The 1993-1994 health care debate provided an extraordinary opportunity for reform. Unfortunately, that debate turned out to be a sideshow to the Clinton era’s main event: the accelerating corporate takeover of health care. When, early on, former President Clinton signaled that health care investors were safe on his watch, an unprecedented torrent of mergers and acquisitions followed. Ten firms controlled 70% of the HMO market, according to the Health Insurance Association of America, and some of them have since merged. Bowing to marketplace necessities, Blue Cross is going for-profit, so it can sell stock to raise the billions it needs to buy hospitals and clinics for its own managed care networks.
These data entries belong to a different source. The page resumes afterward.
Definition WriteSet_GetDeletedValues (w : WriteSet) : list addr * WriteSet :=
  let entries := drop_reserved <$> WriteSet_entries w in
  (ws_val <$> filter (fun kv => ws_val kv <> NULL) entries,
   mkWriteSet (ws_max_length w) (ws_elems w) (ws_commitSN w)
     (entries ++ drop (ws_elems w) (ws_kvs w)) (ws_dbtx w)).

(** ** Well-formedness *)

Record rs_wf (r : ReadSet) : Prop := {
  rs_wf_pos : (0 < rs_max_length r)%nat;
  rs_wf_seqs : length (rs_seqs r) = rs_max_length r;
  rs_wf_nexts : length (rs_nexts r) = rs_max_length r;
  rs_wf_elems : (rs_elems r <= rs_max_length r)%nat;
  rs_wf_range : (rs_rangeElems r <= rs_max_length r)%nat
}.

Definition rs_reads (r : ReadSet) : list RSSeqPair := take (rs_elems r) (rs_seqs r).
Definition rs_ranges (r : ReadSet) : list RSSuccPair := take (rs_rangeElems r) (rs_nexts r).

Record ws_wf (w : WriteSet) : Prop := {
  ws_wf_pos : (0 < ws_max_length w)%nat;
  ws_wf_kvs : length (ws_kvs w) = ws_max_length w;
  ws_wf_elems : (ws_elems w <= ws_max_length w)%nat
}.

Record ds_wf (d : DELSet) : Prop := {
  ds_wf_queue : length (ds_queue d) = ds_qsize d;
  ds_wf_elems : (ds_elems d < ds_qsize d)%nat;
  ds_wf_delay : ds_delayNum d = length (filter (fun e => de_delay e = true) (DELSet_entries d))
}.

Lemma ReadSet_new_wf : rs_wf ReadSet_new.
Proof. split; cbn -[replicate]; rewrite ?length_replicate; unfold MAXSIZE; lia. Qed.

Lemma ReadSet_Reset_wf r : rs_wf r -> rs_wf (ReadSet_Reset r).
Proof. intros []. split; simpl; try done; lia. Qed.

Lemma ReadSet_Resize_wf r :
  rs_wf r -> rs_wf (ReadSet_Resize r) /\
  rs_reads (ReadSet_Resize r) = rs_reads r /\ rs_ranges (ReadSet_Resize r) = rs_ranges r /\
  (rs_max_length r < rs_max_length (ReadSet_Resize r))%nat.
Proof.
  intros []. split_and!.
  - split; cbn -[Nat.mul]; try lia; rewrite length_resize; lia.
  - unfold rs_reads. simpl. rewrite take_resize; [done|lia].
  - unfold rs_ranges. simpl. rewrite take_resize; [done|lia].
  - cbn -[Nat.mul]. lia.
Qed.

(** What the capacity test in front of every insertion achieves. *)
Lemma ReadSet_room (b : bool) r :
  rs_wf r -> let r' := if b then ReadSet_Resize r else r in
  rs_wf r' /\ rs_reads r' = rs_reads r /\ rs_ranges r' = rs_ranges r /\
  rs_elems r' = rs_elems r /\ rs_rangeElems r' = rs_rangeElems r /\
  (b = true -> (rs_max_length r < rs_max_length r')%nat) /\ (b = false -> r' = r).
Proof.
  intros H. destruct b; simpl; [|split_and!; try done].
  pose proof (ReadSet_Resize_wf r H). split_and!; naive_solver.
Qed.

Lemma ReadSet_Add_spec rd ptr label r s :
  rs_wf r -> rd ptr = Some s ->
  exists r', ReadSet_Add rd ptr label r = Ok r' /\ rs_wf r' /\
    rs_reads r' = rs_reads r ++ [mkRSSeqPair s ptr label] /\ rs_ranges r' = rs_ranges r.
Proof.
  intros H Hrd. unfold ReadSet_Add. rewrite Hrd.
  pose proof (ReadSet_room (rs_elems r =? rs_max_length r)%nat r H) as Hroom.
  assert (He := rs_wf_elems _ H). revert Hroom.
  set (r' := if (rs_elems r =? rs_max_length r)%nat then ReadSet_Resize r else r).
  intros (Hwf & Hr & Hg & Hel & _ & Hgrow & Hsame).
  assert (rs_elems r' < rs_max_length r')%nat as Hlt.
  { destruct (Nat.eqb_spec (rs_elems r) (rs_max_length r)) as [E|].
    - specialize (Hgrow eq_refl). lia.
    - rewrite (Hsame eq_refl). lia. }
  destruct Hwf. eexists. split; [done|]. split; [|split].
  - split; simpl; rewrite ?length_insert; lia.
  - unfold rs_reads. cbn [rs_elems rs_seqs]. rewrite take_insert_snoc by lia.
    f_equal. exact Hr.
  - exact Hg.
Qed.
Meanwhile, as Congress debated coverage for the uninsured, the care of the insured was being transformed. The patient/doctor relationship gave way to the employer/health plan contract. Health plan administrators demanded industrial efficiency at the level of each doctor/ patient encounter.

Reversal of Fortune
The current health care crisis is a consequence of these changes. A Canadian-style single-payor national health plan would reverse these trends. Based on the premise that health care should be treated as a right of citizenship, not a commodity, the national plan would have people pay their insurance premiums by paying their tax bills. Within its framework, all Americans would be entitled to receive necessary health care, without incurring any out-of-pocket expense. Universal health coverage would lower system-wide health care costs. Fixed costs would be spread over a larger number of patients, lowering the overall cost per patient. Free care would cause a larger utilization increase than cost increase, which would be offset by administrative savings.
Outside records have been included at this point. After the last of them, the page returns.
(* ===== verification/BPlusTreeSpec.v ===== *)
(** * Secondary indexes: the whole tree

    The invariant of a tree ([index]) and the specification of insertion and
    search through all its levels, on top of the node lemmas of BPlusTreeInv. *)

From stdpp Require Import sorting.
From S2P Require Import Prelude MemStore BPlusTree BPlusTreeInv.

(** ** Leaves in a doubly linked list *)

Section links.
Context {K : Type} {KO : KeyOrder K} {KL : KeyLaws K}.
Implicit Types h : gmap Z (bnode (K := K)).

(** The leaves [L] are linked both ways, between [p] and [q]. *)
Fixpoint dll h (p : addr) (L : list addr) (q : addr) : Prop :=
  match L with
  | [] => True
  | a :: L' => hlinks h a = Some (p, List.hd q L') /\ dll h a L' q
  end.

Definition links_ok h (L : list addr) : Prop := dll h NULL L NULL /\ NoDup L /\ NULL ∉ L.

Lemma last_default (b : addr) L p q : List.last (b :: L) p = List.last (b :: L) q.
Proof. revert b. induction L as [|c L IH]; intros b; [done|]. exact (IH c). Qed.

Lemma dll_app h p L1 L2 q :
  dll h p (L1 ++ L2) q <-> dll h p L1 (List.hd q L2) /\ dll h (List.last L1 p) L2 q.
Proof.
  revert p. induction L1 as [|a L1 IH]; intros p; simpl; [tauto|].
  rewrite IH. destruct L1 as [|b L1]; simpl; [tauto|].
  change (match L1 with [] => b | _ :: _ => List.last L1 a end) with (List.last (b :: L1) a).
  change (match L1 with [] => b | _ :: _ => List.last L1 p end) with (List.last (b :: L1) p).
  rewrite (last_default b L1 a p). tauto.
Qed.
A single-payor national health plan would outlaw private insurance for most health benefits. The insurance industry must be beaten head on, and it can be beaten. It is unconscionable that managed care systems are second-guessing our doctors, particularly for treatments that are standard rather than experimental. If we want to spend our available dollars more efficiently, the first thing we need is a universal health care system. Such a system would be more cost-effective and more accountable. Moreover, any rationing would be explicit, not covert, and never based on the patient’s private purse or health predispositions. We need to make a health care budget for the country as a whole, cut out the HMO middlemen, and strictly limit health care bureaucracy to 2% to 3% of costs. (Medicare and Medicaid squander 25% on paperwork alone). We need to negotiate fees with all health care providers and bargain hard for the best prices from giant multinational drug companies. The savings on bureaucracy and corporate profits would allow us to fully cover everyone for what we are now spending. Increasing costs for families and the sick would cause millions of casualties. A national health insurance plan would cause just two: HMOs and drug company profits.

Mark A. Chmielinski, RRT, is vice president of clinical services for HomeCare of Michigan Inc, Allen Park, Mich.

Reference
1. Ayanian, JZ, Weissman, JS, Schneider, EC, Ginsburg, JA, Zaslavsky, AM. Unmet Health Needs of Uninsured Adults in the United States. JAMA. 2000;284:2061-2069.